(** * bot3xui: the YooKassa webhook adapter and the legacy promocode generator

    A shallow embedding of
    - [app/bot/payment_gateways/yookassa.py] (module [Yookassa] below) and
    - [scripts/generate_legacy_promocodes.py] (module [Promocodes] below),
    followed by the properties of the two programs.

    Conventions of the embedding.
    - Python [int] is [Z]; [str] is [string] (a sequence of bytes, so the
      case and whitespace functions below are the ASCII ones; Python's agree
      with them on ASCII text, and no non-ASCII character is mapped by
      [str.lower] onto one of the ASCII letters of the words compared here).
    - A call that may raise returns a [result]; [try]/[except] is [try_except].
    - [set[str]] is [gset string]; a [dict] whose iteration order is observed
      is an association list in insertion order.
    - Logging and printing are not modelled. *)

From Stdlib Require Import ZArith Ascii String List Lia Permutation Sorted.
From stdpp Require Import base decidable option list gmap strings.

Local Open Scope string_scope.
Local Open Scope list_scope.
Local Open Scope Z_scope.

(** ** Exceptions *)

(** The exceptions that [except Exception] catches. [SystemExit] is not one
    of them; it only occurs in [Promocodes.main], where it is an [exit]. *)
Inductive exception : Type :=
| OverflowError
| Exception (msg : string).

Inductive result (A : Type) : Type :=
| Return (a : A)
| Raise (e : exception).
Arguments Return {A} a.
Arguments Raise {A} e.

Global Instance result_ret : MRet result := fun _ a => Return a.
Global Instance result_bind : MBind result := fun _ _ f m =>
  match m with
  | Return a => f a
  | Raise e => Raise e
  end.

Definition returns {A} (m : result A) : Prop := exists a, m = Return a.

(** ** Python string methods (ASCII) *)

Module Str.

Definition is_upper (c : ascii) : bool :=
  let n := N_of_ascii c in ((65 <=? n) && (n <=? 90))%N.

Definition is_lower (c : ascii) : bool :=
  let n := N_of_ascii c in ((97 <=? n) && (n <=? 122))%N.

Definition is_digit (c : ascii) : bool :=
  let n := N_of_ascii c in ((48 <=? n) && (n <=? 57))%N.

(** The characters [str.strip] removes among the first 128: tab, line feed,
    vertical tab, form feed, carriage return, the four separators
    0x1c..0x1f and the space. *)
Definition is_space (c : ascii) : bool :=
  let n := N_of_ascii c in
  (((9 <=? n) && (n <=? 13)) || ((28 <=? n) && (n <=? 32)))%N.

Definition upper_char (c : ascii) : ascii :=
  if is_lower c then ascii_of_N (N_of_ascii c - 32) else c.

Definition lower_char (c : ascii) : ascii :=
  if is_upper c then ascii_of_N (N_of_ascii c + 32) else c.

Fixpoint map (f : ascii -> ascii) (s : string) : string :=
  match s with
  | EmptyString => EmptyString
  | String c s' => String (f c) (map f s')
  end.

Definition upper : string -> string := map upper_char.
Definition lower : string -> string := map lower_char.

Fixpoint forallb (p : ascii -> bool) (s : string) : bool :=
  match s with
  | EmptyString => true
  | String c s' => p c && forallb p s'
  end.

(** [s.isdigit()]: at least one character and all of them digits. *)
Definition isdigit (s : string) : bool :=
  match s with
  | EmptyString => false
  | _ => forallb is_digit s
  end.

Fixpoint lstrip (s : string) : string :=
  match s with
  | EmptyString => EmptyString
  | String c s' => if is_space c then lstrip s' else s
  end.

Fixpoint rstrip (s : string) : string :=
  match s with
  | EmptyString => EmptyString
  | String c s' =>
      match rstrip s' with
      | EmptyString => if is_space c then EmptyString else String c EmptyString
      | t => String c t
      end
  end.

Definition strip (s : string) : string := rstrip (lstrip s).

(** [s.split(sep)[0]]: the text before the first [sep]. *)
Fixpoint split_first (sep : ascii) (s : string) : string :=
  match s with
  | EmptyString => EmptyString
  | String c s' => if Ascii.eqb c sep then EmptyString else String c (split_first sep s')
  end.

(** Truth value of a string: the empty string is false. *)
Definition truthy (s : string) : bool :=
  match s with EmptyString => false | _ => true end.

(** [s.startswith(p)]. *)
Definition startswith (p s : string) : bool := String.prefix p s.

End Str.

(** ** True division of integers and [math.ceil]

    [a / b] on Python integers is the binary64 number nearest to the exact
    quotient (ties to even); a quotient that rounds to [2^1024] or more
    raises [OverflowError]. The script divides a positive number of
    milliseconds by [MS_PER_DAY], so only positive operands with a quotient
    of at least [2^-27] occur, far above the subnormal range, which is
    therefore left out. *)

Record binary64 : Type := Float { mantissa : Z; exponent : Z }.

(** [x * 2^n] for [n >= 0], and [x] otherwise. *)
Definition scale (x n : Z) : Z := x * 2 ^ Z.max 0 n.

(** [floor (log2 (a / b))] for positive [a] and [b]. *)
Definition quotient_log2 (a b : Z) : Z :=
  let d := Z.log2 a - Z.log2 b in
  if scale b d <=? scale a (- d) then d else d - 1.

Definition int_true_divide (a b : Z) : result binary64 :=
  let k := quotient_log2 a b in
  let s := 52 - k in
  let n := scale a s in
  let d := scale b (- s) in
  let q := n / d in
  let r := n mod d in
  let m := if (d <? 2 * r) || ((d =? 2 * r) && Z.odd q) then q + 1 else q in
  if (971 <? k - 52) || ((k - 52 =? 971) && (m =? 2 ^ 53))
  then Raise OverflowError
  else Return (Float m (k - 52)).

Definition math_ceil (x : binary64) : Z :=
  if 0 <=? exponent x
  then mantissa x * 2 ^ exponent x
  else - ((- mantissa x) / 2 ^ (- exponent x)).

(** The exact ceiling of [a / b], for comparison. *)
Definition ceil_div (a b : Z) : Z := - ((- a) / b).

(** ** app/bot/payment_gateways/yookassa.py *)

Module Yookassa.

(** Modelled from the spec: the two members of the SDK's
    [WebhookNotificationEventType] that the handler names; the SDK is not
    part of the repository. An event is the text of the notification's
    ["event"] field. *)
Definition PAYMENT_SUCCEEDED : string := "payment.succeeded".
Definition PAYMENT_CANCELED : string := "payment.canceled".

(** The notification built from the body: [notification_object.event] and
    [notification_object.object.id] ([None] when the id is absent). *)
Record WebhookNotification : Type := {
  event : string;
  object_id : option string
}.

(** What the handler reads of the request: the outcome of
    [request.json()] followed by [WebhookNotificationFactory().create], the
    [X-Forwarded-For] header and [request.remote]. *)
Record Request : Type := {
  notification : result WebhookNotification;
  X_Forwarded_For : option string;
  remote : option string
}.

Inductive Response : Type := Response_ (status : Z).

(** [payment.status] is an enumeration member with a [value] attribute, or
    anything else, known by its [str]. *)
Inductive status_object : Type :=
| WithValue (value : string)
| Plain (text : string).

(** The [PaymentResponse] of the lookup: [payment.status] and
    [bool(getattr(payment, "paid", False))]. *)
Record PaymentResponse : Type := {
  status : status_object;
  paid : bool
}.

(** The collaborators of the gateway: the SDK's trusted-address helper and
    payment lookup, and the two status updates inherited from
    [PaymentGateway], which act on the transaction store [DB]. Each of them
    may raise. *)
Record Gateway (DB : Type) : Type := {
  is_ip_trusted : string -> result bool;
  Payment_find_one : string -> result PaymentResponse;
  _on_payment_succeeded : string -> DB -> result unit * DB;
  _on_payment_canceled : string -> DB -> result unit * DB
}.
Arguments is_ip_trusted {DB} _ _.
Arguments Payment_find_one {DB} _ _.
Arguments _on_payment_succeeded {DB} _ _ _.
Arguments _on_payment_canceled {DB} _ _ _.

(** The calls a request makes, in order. *)
Inductive call : Type :=
| FindOne (payment_id : string)
| HandlePaymentSucceeded (payment_id : string)
| HandlePaymentCanceled (payment_id : string).

Record state (DB : Type) : Type := State { db : DB; calls : list call }.
Arguments State {DB} db calls.
Arguments db {DB} _.
Arguments calls {DB} _.

(** Computations that read and change the state and may raise. *)
Definition M (DB A : Type) : Type := state DB -> result A * state DB.

Global Instance M_ret {DB} : MRet (M DB) := fun _ a s => (Return a, s).
Global Instance M_bind {DB} : MBind (M DB) := fun _ _ f m s =>
  match m s with
  | (Return a, s') => f a s'
  | (Raise e, s') => (Raise e, s')
  end.

Definition lift {DB A} (r : result A) : M DB A := fun s => (r, s).

Definition record {DB} (c : call) : M DB unit :=
  fun s => (Return tt, State (db s) (calls s ++ [c])).

(** A collaborator acting on the transaction store. *)
Definition on_db {DB A} (f : DB -> result A * DB) : M DB A :=
  fun s => let '(r, d) := f (db s) in (r, State d (calls s)).

(** [try: body except Exception as e: handler e]. *)
Definition try_except {DB A} (body : M DB A) (handler : exception -> M DB A)
  : M DB A :=
  fun s =>
    match body s with
    | (Return a, s') => (Return a, s')
    | (Raise e, s') => handler e s'
    end.

Section Gateway.

Context {DB : Type} (self : Gateway DB).

Definition handle_payment_succeeded (payment_id : string) : M DB unit :=
  _ ← record (HandlePaymentSucceeded payment_id);
  on_db (_on_payment_succeeded self payment_id).

Definition handle_payment_canceled (payment_id : string) : M DB unit :=
  _ ← record (HandlePaymentCanceled payment_id);
  on_db (_on_payment_canceled self payment_id).

Definition _extract_source_ip (request : Request) : string * string * string :=
  let x_forwarded_for := default "" (X_Forwarded_For request) in
  let remote_ip := default "" (remote request) in
  let ip :=
    if Str.truthy x_forwarded_for
    then Str.strip (Str.split_first "," x_forwarded_for)
    else remote_ip in
  (ip, x_forwarded_for, remote_ip).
================================
▶ [Task]: Give back exactly the lines above starting at the line where "Global Instance result_bind" appears and ending at the line where "(** The characters" appears, both included, with no other lines.

▶ [Response to the exercise]:
Global Instance result_bind : MBind result := fun _ _ f m =>
  match m with
  | Return a => f a
  | Raise e => Raise e
  end.

Definition returns {A} (m : result A) : Prop := exists a, m = Return a.

(** ** Python string methods (ASCII) *)

Module Str.

Definition is_upper (c : ascii) : bool :=
  let n := N_of_ascii c in ((65 <=? n) && (n <=? 90))%N.

Definition is_lower (c : ascii) : bool :=
  let n := N_of_ascii c in ((97 <=? n) && (n <=? 122))%N.

Definition is_digit (c : ascii) : bool :=
  let n := N_of_ascii c in ((48 <=? n) && (n <=? 57))%N.

(** The characters [str.strip] removes among the first 128: tab, line feed,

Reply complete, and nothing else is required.